Plasmonics!

Imagining a curved-surfaced transparent material, such as glass or plastic, is quite natural when we talk about a lens that can image a light-emitting object. However, with the discovery of metamaterials, it has been shown that a slab of metamaterial, which is, in most cases, an engineered metal structure, can focus the incident light and hence can act as a lens that can image a light-emitting object. In this arrangement, the light energy is converted to plasmon (collective free charge carriers on the surface of a metal) energy, which travels across the metal and finally converts back into light energy. Thus the image is formed by the transfer of light energy through plasmons. Instead of a flat slab of metal where plasmons travel perpendicular to the radiation, one can also talk about an array of silver nanorods, where the plasmons travel parallel to the radiation and subwavelength image is formed through the plasmons. While theses structures are capable of subwavelength imaging, they suffer through some major restrictions. One of the important restrictions is that they can only work with one particular wavelength, usually in the microwave region. The other major shortcoming is related to plasmon propagation loss and other losses, which prevent the image to be transferred to a long distance for practical usage. Moreover, the size of the image remains the same as the object (subwavelength range), and hence it is undetectable in the far-field.

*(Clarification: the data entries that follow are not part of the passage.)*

(* ===== verification/CpuProps.v ===== *)
(** Properties of the core: the invariant, decoding, arithmetic, shifts and
    conditions against the architecture, running and halting. *)
From Stdlib Require Import ZifyBool.
From S2P Require Export CpuArith MemoryProps.

(** * Concrete machines, for the witnesses *)

(** A new core on a flat memory whose flash starts with the given bytes. *)
Definition boot (prog : list Z) : machine FlatMemoryBus.t :=
  mkMachine new_cpu
    (FlatMemoryBus.mk (prog ++ replicate (Z.to_nat FlatMemoryBus.SIZE - length prog) 0)) [].

Lemma boot_wf prog :
  forallb (fun b => (0 <=? b) && (b <? 256)) prog = true ->
  Z.of_nat (length prog) <= FlatMemoryBus.SIZE -> machine_wf (boot prog).
Proof.
  intros Hb Hl. split; [apply reset_wf|]. split; simpl.
  - rewrite length_app, length_replicate. lia.
  - apply Forall_app. split; [|apply is_bytes_replicate; split; lia].
    apply Forall_forall. intros b Hin.
    rewrite forallb_forall in Hb. apply list_elem_of_In, Hb in Hin. word_lia.
Qed.

(** The bytes of src/programs/factorial.bin. *)
Definition factorial_bin : list Z :=
  [0x05; 0x20; 0x01; 0x21; 0x41; 0x43; 0x01; 0x38; 0x01; 0x28; 0xFB; 0xDC; 0x70; 0x47].

(** * Properties *)

(** C13: Running any number of steps from a well-formed machine gives a
    well-formed machine (sixteen 32-bit registers, a 64-bit cycle count, a well
    formed bus), whether the run returns or throws.  It returns a count between
    0 and the bound, or throws a bus fault or the undefined-instruction error
    for one of the encodings no group claims. *)
Theorem run_invariant {M} `{IMemoryBusLaws M} max_steps (s : machine M) :
  0 <= max_steps -> machine_wf s ->
  machine_wf (snd (run max_steps s)) /\
  match fst (run max_steps s) with
  | Ok n => 0 <= n <= max_steps
  | Err (BusFault _) => True
  | Err (UndefinedInstructionException op) => in_u16 op /\ undefined_encoding op = true
  end.
Proof.
  intros Hmax Hs. destruct (keeps_run_loop (Z.to_nat max_steps) 0 s Hs) as [Hw Hr].
  unfold run. split; [done|]. destruct (fst _) as [n|[e|op]]; [lia|done|exact Hr].
Qed.

(** The decoder is total on 16-bit values: exactly the encodings
    0101_xx1x..., 1101_1111... and 11101... throw
    [UndefinedInstructionException] with the instruction, and they leave the
    machine as it was; every other instruction returns or throws a bus fault. *)
Theorem execute_undefined_iff {M} `{IMemoryBusLaws M} instr (s : machine M) :
  in_u16 instr -> machine_wf s ->
  match fst (execute instr s) with
  | Err (UndefinedInstructionException op) =>
      undefined_encoding instr = true /\ op = instr /\ snd (execute instr s) = s
  | _ => undefined_encoding instr = false
  end.
Proof.
  intros Hi Hs. destruct (undefined_encoding instr) eqn:Hu.
  - by rewrite execute_undefined.
  - destruct (keeps_execute instr Hi Hu s Hs) as [_ Hr].
    by destruct (fst _) as [[]|[]].
Qed.

(** ADD and SUB with a register or a 3-bit immediate, ADD, SUB and CMP with
    an 8-bit immediate, ADC, SBC, NEG, CMP and CMN, and CMP on high registers
    all compute the result and the flags N, Z, C, V of the architecture's
    AddWithCarry on the operands of the encoding, and write the destination
    exactly when the instruction has one. *)
Theorem arithmetic_instructions {M} `{IMemoryBusLaws M} instr (s : machine M) :
  machine_wf s ->
  let r i := reg (cpu s) i in
  let C := flag_C (apsr_ (cpu s)) in
  (let rn := (instr .>> 6) .& 0x7 in
   let x := r ((instr .>> 3) .& 0x7) in
   let y := if bit instr 10 then rn else r rn in
   exec_add_sub instr s =
   if bit instr 9 then arith (Some (instr .& 0x7)) x (not32 y) true s
   else arith (Some (instr .& 0x7)) x y false s) /\
  (let op := (instr .>> 11) .& 0x3 in
   let rd := (instr .>> 8) .& 0x7 in
   let imm8 := instr .& 0xFF in
   (op = 1 -> exec_imm8 instr s = arith None (r rd) (not32 imm8) true s) /\
   (op = 2 -> exec_imm8 instr s = arith (Some rd) (r rd) imm8 false s) /\
   (op = 3 -> exec_imm8 instr s = arith (Some rd) (r rd) (not32 imm8) true s)) /\
  (let op := (instr .>> 6) .& 0xF in
   let rd := instr .& 0x7 in
   let a := r rd in
   let b := r ((instr .>> 3) .& 0x7) in
   (op = 0x5 -> exec_alu instr s = arith (Some rd) a b C s) /\
   (op = 0x6 -> exec_alu instr s = arith (Some rd) a (not32 b) C s) /\
   (op = 0x9 -> exec_alu instr s = arith (Some rd) 0 (not32 b) true s) /\
   (op = 0xA -> exec_alu instr s = arith None a (not32 b) true s) /\
   (op = 0xB -> exec_alu instr s = arith None a b false s)) /\
  ((instr .>> 8) .& 0x3 = 1 ->
   exec_hi_reg_bx instr s =
   arith None (r ((((instr .>> 7) .& 0x1) .<< 3) .| (instr .& 0x7)))
     (not32 (r ((instr .>> 3) .& 0xF))) true s).
Proof.
  intros Hs r C. split; [|split; [|split]].
  - by apply exec_add_sub_arith.
  - pose proof (exec_imm8_arith instr s Hs) as E. cbv zeta in *. fold r in E.
    by split_and!; intros Hop; rewrite Hop in E.
  - unfold exec_alu. rewrite !bind_get_reg. cbv zeta. fold r.
    assert (in_u32 (r (instr .& 0x7))) as Ha by apply reg_range, Hs.
    assert (in_u32 (r ((instr .>> 3) .& 0x7))) as Hb by apply reg_range, Hs.
    pose proof (fun op => exec_alu_arith_arith op (instr .& 7) _ _ s Ha Hb) as E.
    split_and!; intros ->; apply E.
  - by apply exec_hi_cmp_arith.
Qed.

(** LSL, LSR, ASR and ROR, by an immediate (where 0 means 32 for LSR and
    ASR) and by the low byte of a register, compute the result and the carry of
    the architecture's Shift_C for every amount from 0 to 255, set N and Z from
    the result and leave V unchanged. *)
Theorem shift_instructions {M} `{IMemoryBusLaws M} instr (s : machine M) :
  machine_wf s ->
  let r i := reg (cpu s) i in
  let rd := instr .& 0x7 in
  let rs := r ((instr .>> 3) .& 0x7) in
  (let op := (instr .>> 11) .& 0x3 in
   let imm5 := (instr .>> 6) .& 0x1F in
   let amount := if imm5 =? 0 then 32 else imm5 in
   (op = 0 -> exec_shift_imm instr s = shifted rd rs SRType_LSL imm5 s) /\
   (op = 1 -> exec_shift_imm instr s = shifted rd rs SRType_LSR amount s) /\
   (op = 2 -> exec_shift_imm instr s = shifted rd rs SRType_ASR amount s)) /\
  (let op := (instr .>> 6) .& 0xF in
   let amount := rs .& 0xFF in
   (op = 0x2 -> exec_alu instr s = shifted rd (r rd) SRType_LSL amount s) /\
   (op = 0x3 -> exec_alu instr s = shifted rd (r rd) SRType_LSR amount s) /\
   (op = 0x4 -> exec_alu instr s = shifted rd (r rd) SRType_ASR amount s) /\
   (op = 0x7 -> exec_alu instr s = shifted rd (r rd) SRType_ROR amount s)).
Proof.
  intros Hs r rd rs. split.
  - pose proof (exec_shift_imm_shifted instr s Hs) as E. cbv zeta in *.
    split_and!; intros Hop; rewrite Hop in E; by apply E.
  - unfold exec_alu. rewrite !bind_get_reg. cbv zeta. fold r rd. fold rs.
    assert (in_u32 (r rd)) as Ha by apply reg_range, Hs.
    pose proof (fun op => exec_alu_shift_shifted op rd _ rs s Ha) as E.
    split_and!; intros ->; apply E.
Qed.

(** After CMP, the flags. *)
Lemma cmp_flags a b r c v :
  in_u32 a -> in_u32 b -> AddWithCarry a (not32 b) true = (r, c, v) ->
  in_u32 r /\ (r =? 0) = (a =? b) /\ c = (b <=? a) /\ eqb (msb r) v = (s32 b <=? s32 a).
Proof.
  intros Ha Hb E. pose proof (awc_overflow _ _ _ _ _ _ Ha (not32_range b) E) as [Hr Hv].
  rewrite msb_not32 in Hv by done. rewrite !s32_msb by done.
  assert (r = if b <=? a then a - b else a - b + 0x100000000) as Hrr.
  { unfold AddWithCarry in E. injection E as <- _ _. rewrite not32_eq by done.
    unfold b2z. change (2 ^ 32) with 0x100000000. unfold in_u32 in *.
    destruct (Z.leb_spec b a); word_lia. }
  assert (c = (b <=? a)) as Hc.
  { unfold AddWithCarry in E. injection E as Er Hc _. rewrite Er in Hc.
    rewrite not32_eq in Hc by done. unfold b2z, in_u32 in *.
    clear Er. destruct (Z.leb_spec b a); lia. }
  split; [done|]. split_and!; [destruct (Z.leb_spec b a); word_lia|done|].
  unfold msb, in_u32 in *. subst v c. clear E.
  destruct (Z.leb_spec b a), (Z.leb_spec 0x80000000 a), (Z.leb_spec 0x80000000 b),
    (Z.leb_spec 0x80000000 r); simpl; lia.
Qed.

(** After CMP of register values [a] and [b], each condition of a
    conditional branch decides the comparison it is named for: EQ/NE equality,
    CS/CC/HI/LS the unsigned order, GE/LT/GT/LE the signed order of the 32-bit
    two's complement values, MI/PL the sign of [a - b], and AL always holds. *)
Theorem compare_conditions {M} `{IMemoryBusLaws M} rd a b (s : machine M) :
  in_u32 a -> in_u32 b ->
  let f := apsr_ (cpu (snd (exec_alu_arith 0xA rd a b s))) in
  condition_passes f 0x0 = (a =? b) /\ condition_passes f 0x1 = negb (a =? b) /\
  condition_passes f 0x2 = (b <=? a) /\ condition_passes f 0x3 = (a <? b) /\
  condition_passes f 0x4 = (0x80000000 <=? u32 (a - b)) /\
  condition_passes f 0x5 = (u32 (a - b) <? 0x80000000) /\
  condition_passes f 0x8 = (b <? a) /\ condition_passes f 0x9 = (a <=? b) /\
  condition_passes f 0xA = (s32 b <=? s32 a) /\ condition_passes f 0xB = (s32 a <? s32 b) /\
  condition_passes f 0xC = (s32 b <? s32 a) /\ condition_passes f 0xD = (s32 a <=? s32 b) /\
  condition_passes f 0xE = true.
Proof.
  intros Ha Hb f. assert (f = apsr_ (cpu (snd (arith None a (not32 b) true s)))) as ->.
  { unfold f. by rewrite exec_alu_arith_arith. }
  unfold arith. destruct (AddWithCarry a (not32 b) true) as [[r c] v] eqn:E. simpl snd.
  assert (r = u32 (a - b)) as Hr.
  { unfold AddWithCarry in E. injection E as <- _ _. rewrite not32_eq by done.
    unfold b2z. change (2 ^ 32) with 0x100000000. word_lia. }
  apply cmp_flags in E as (_ & Hz & Hc & Hs); [|done..].
  assert (s32 a = s32 b <-> a = b) as Heq.
  { split; [|by intros ->]. intros E. rewrite <-(u32_small a), <-(u32_small b) by done.
    by rewrite <-(u32_s32 a), <-(u32_s32 b), E. }
  cbn [cpu apsr_ with_apsr]. unfold condition_passes. cbn [flag_N flag_Z flag_C flag_V].
  unfold msb in Hs. rewrite <-Hr, Hz, Hc. simpl Z.eqb. cbv iota. rewrite Hs.
  split_and!; lia.
Qed.

(** * Witnesses *)

(** The size bound of [boot_wf] on a closed program. *)
Local Ltac boot_ok := apply boot_wf; [reflexivity|vm_compute; discriminate].

Lemma run_invariant_witness : machine_wf (snd (run 100 (boot factorial_bin))).
Proof.
  refine (proj1 (run_invariant 100 (boot factorial_bin) _ _)); [lia|boot_ok].
Defined.

Lemma execute_undefined_iff_witness : snd (execute 0xE800 (boot [])) = boot [].
Proof.
  refine (proj2 (proj2 (execute_undefined_iff 0xE800 (boot []) _ _))).
  - split; reflexivity || lia.
  - boot_ok.
Defined.

(** ADDS r2, r0, r1. *)
Lemma arithmetic_instructions_witness :
  exec_add_sub 0x1842 (boot []) = arith (Some 2) 0 0 false (boot []).
Proof. refine (proj1 (arithmetic_instructions 0x1842 (boot []) _)); boot_ok. Defined.

(** LSRS r1, r0, #32. *)
Lemma shift_instructions_witness :
  exec_shift_imm 0x0801 (boot []) = shifted 1 0 SRType_LSR 32 (boot []).
Proof.
  refine (proj1 (proj2 (proj1 (shift_instructions 0x0801 (boot []) _))) _).
  - boot_ok.
  - reflexivity.
Defined.

(** -1 is below 1 as a signed number, not as an unsigned one. *)
Lemma compare_conditions_witness :
  let f := apsr_ (cpu (snd (exec_alu_arith 0xA 0 0xFFFFFFFF 1 (boot [])))) in
  condition_passes f 0x3 = false /\ condition_passes f 0xB = true.
Proof.
  assert (in_u32 0xFFFFFFFF) as Ha by (split; reflexivity || lia).
  assert (in_u32 1) as Hb by (split; reflexivity || lia).
  pose proof (compare_conditions 0 0xFFFFFFFF 1 (boot []) Ha Hb) as E.
  split; [exact (proj1 (proj2 (proj2 (proj2 E))))|].
  refine (proj1 (proj2 (proj2 (proj2 (proj2 (proj2 (proj2 (proj2 (proj2 (proj2 E)))))))))).
Defined.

In order to overcome these limitations, we have proposed a nanolens that is made of stacked array of silver nanorods, which are arranged at tapered angles. The stacked arrangement of silver nanorod arrays with precise dimensions provides the plasmonic transfer of light energy at extremely low loss, making it possible to have a long distance image transfer. Particularly, unlike many other plasmonic devices, the near-field component of the source object in this model is plasmonically transferred through and across the stacked nanorods without long propagation of plasmons, because the plasmons resonate within individual unit rods of length 50 nm. Therefore, the propagation related losses are completely suppressed. At the same time, this arrangement broadens the resonance bands to such an extent that a large region of visible frequency resonates with the local plasmons, providing the possibility of color imaging. Most importantly, the tapered arrangement of nanorod arrays provides sufficient magnification of the image, so that the image of a nanostructure can be detected in the far field though usual optics and detectors, such as microscopes and CCD cameras. This technique has the potential to be an indispensable imaging tool, in particular, for bio-medical applications, where individual viruses and other nano-entities of different colors could be simultaneously imaged in far-field with usual microscopes and detectors. The cartoon above portrays a color virus being imaged by this plasmonic nanolens!